Malfoy estava assolado por um desejo de morte, ultimamente. Sua, na minoria, e dos outros, na maioria. Um imenso desejo de cometer a maior chacina que Hogwarts já presenciara. Diversas vezes pensava que preferia ter sido expulso, embora lá no íntimo soubesse que não. Hogwarts era uma das maiores escolas européias, para onde ele poderia ir? Durmstrang? Não, seria a desonra da família. Iria piorar sua situação, se é que era possível. Ele era um Malfoy. Ele daria um jeito de contornar aquela situação, era só questão de ver como.

Infelizmente, até lá, aquilo era seu cotidiano. A maior parte de suas janelas era preenchida com trabalho voluntário, e ele gastava grande parte da noite fazendo deveres, que eram bem maiores que de costume, porque o cansaço fizera das aulas de Draco um excelente motivo para adormecer. E ele nunca saía de Hogwarts. Estava ficando verde com isso. A última vez que vira a luz do sol fora para visitar Ewan Lacrimossa, acompanhado da professora McGonagall. A coisa toda durara uns quinze minutos, porque ele estava adormecido (segundo entendeu da enfermeira, aquilo acontecia com bastante frequência, mas era consequência do veneno que o atignira e não deixaria danos permanentes). E só. Ele estava enlouquecendo. O Lufa-Lufa nem ao menos chegara a bagunçar a casa de Hagrid! Não valera muito a pena, afinal.

E, se parecia que o desgosto de Draco não poderia aumentar, aumentou. Ele descobriu da pior maneira possível (perguntando) que não poderia sair de Hogwarts no Natal. Teria de ficar para o tal "serviço voluntário". Sentiu vontade de chorar. Tudo bem que seu pai o olhara com uma frieza incalculável quando fora até a escola falar com Dumbledore a respeito do ocorrido e do St. Mungus, mas ele tinha quase certeza que Lúcio não estava, no fundo, depreciando sua atitude. Talvez sua incompetência. Mas, mesmo que fosse para ouvir sermão, seria bom sair da escola, para variar. E ele não poderia.

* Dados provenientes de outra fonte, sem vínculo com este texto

(** * trendcsv-scraper: the normalisation pipelines of the four scrapers

    A shallow embedding of the pure part of

      - scripts/python/scrape_google_trends.py   (search trends)
      - scripts/ingest_wikipedia_trends.py        (encyclopedia page views)
      - scripts/ingest_youtube_trends.py          (video views)
      - scripts/python/scrape_reddit_enhanced.py  (forum posts)

    Python values are modelled as follows.
      - [str] is [string], and the functions on strings are those of
        Python on ASCII texts ([s.isascii()]).  On other texts Python
        folds the case of more letters, at times into more or fewer
        characters, and knows more letters, digits and white space, so a
        property that depends on these classes is stated for ASCII texts.
      - [int] is [Z]; [int] of a text raises [ValueError] when the text has
        more than 4300 digits, the default limit of the interpreter.
      - [float] is IEEE 754 binary64, given by [spec_float] with the rounding
        functions of [SpecFloat] at precision 53 and maximal exponent 1024.
      - a raised exception is the [Raise] branch of [result].
      - the wall clock is a component of the [world] that is threaded through
        every function that reads it; a time is a number of microseconds
        since the epoch.
      - requests to the services, the reading of the downloaded file and the
        writing of the result are left out: a pipeline takes the answer of
        its service and gives the records that it writes. *)

From Stdlib Require Import ZArith Ascii String List Bool Lia Sorting.Permutation Sorting.Sorted.
From Stdlib Require Import Floats.SpecFloat DecimalString DecimalPos.
From stdpp Require Import base decidable countable gmap strings.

Estava pensando nisso, mais enfurecido do que triste com a perspectiva de ficar por lá praticamente sozinho (e muito possivelmente com Potter para atormentá-lo a tarde toda), quando se deparou com um cartaz. Um cartaz anunciando que, aquele ano, seria realizada uma peça de teatro pouco antes do Natal, e que pedia (mentira, praticamente suplicava!) para que aspirantes a atores interessados se dirigissem para testes naquela tarde. Dizia que haveriam compensações. Algumas. Talvez alguns sapos de chocolate e lanches oferecidos durante os ensaios. E, claro, algumas dispensas justificadas durante eles.

Draco refletiu. Teatro era uma coisa meio imbecil, arte de trouxas. Dizer que não era popular era muita generosidade - normalmente, as pessoas nem sabiam que havia um na escola, e eles nunca faziam nada, sinceramente. O pessoal que não era do Quadribol em geral preferia qualquer outra atividade extra- teatro só perdia para aulas de reforço. Era considerado trabalhoso, vergonhoso e inútil - "e é mesmo", murmurou Draco para si. Não entendia porque raios iriam apresentar uma peça naquele ano. Mas entendia que a diretoria dava apoio. Se pudesse fazer parte da apresentação... bem, era uma peça para o colégio, não era? Não contaria como trabalho voluntário também? Teatro era para trouxas, mas era preferível decorar umas frases idiotas do que continuar esfregando o chão. Talvez ele tivesse algumas semanas de folga do Filch, durante os ensaios. Parecia tentador, especialmente porque seus dedos doíam do contato prolongado com os produtos de limpeza.

Por isso, ele enforcou a aula de História da Magia para auxiliar o zelador e, à tarde, foi para os testes de teatro, ainda que com um grande atraso. A coisa era ainda pior do que ele pensara. Não lhe parecia à toa o tom quase de súplica do cartaz: não haviam muitas pessoas ali, e as que estavam não eram exatamente excepcionais. Haviam duas garotas gordinhas da Lufa-Lufa, e um grifinório cuja cara lembrava muito a de um dragão estuporado. Uma menina da Corvinal que fazia Trelawney parecer quase normal estava agitando a varinha a esmo, fazendo surgir pequenos pedaços de papel pelo chão. Havia mais uma dúzia de pessoas, "todas parecendo selecionadas a dedo dentre os alunos mais estranhos de Hogwarts", pensou Draco, com desprezo. E havia Neville Longbottom e uma garota loira, conversando no canto. A menina usava um enorme chapéu vermelho e roxo, com uma pluma verde, e nas orelhas havia algo que lembrava muito nabos grasnantes secos. Era Luna Lovegood, como Draco viria a descobrir depois. A julgar pela cara de Neville, ela devia estar apavorando-o, ameaçando-o, ou tentando maquiá-lo...

Ok, ele já vira o bastante. Talvez fosse melhor continuar esfregando o chão. Draco estava a ponto de sair quando a professora encarregada, que ele nunca vira antes, sorriu para ele e caminhou em sua direção.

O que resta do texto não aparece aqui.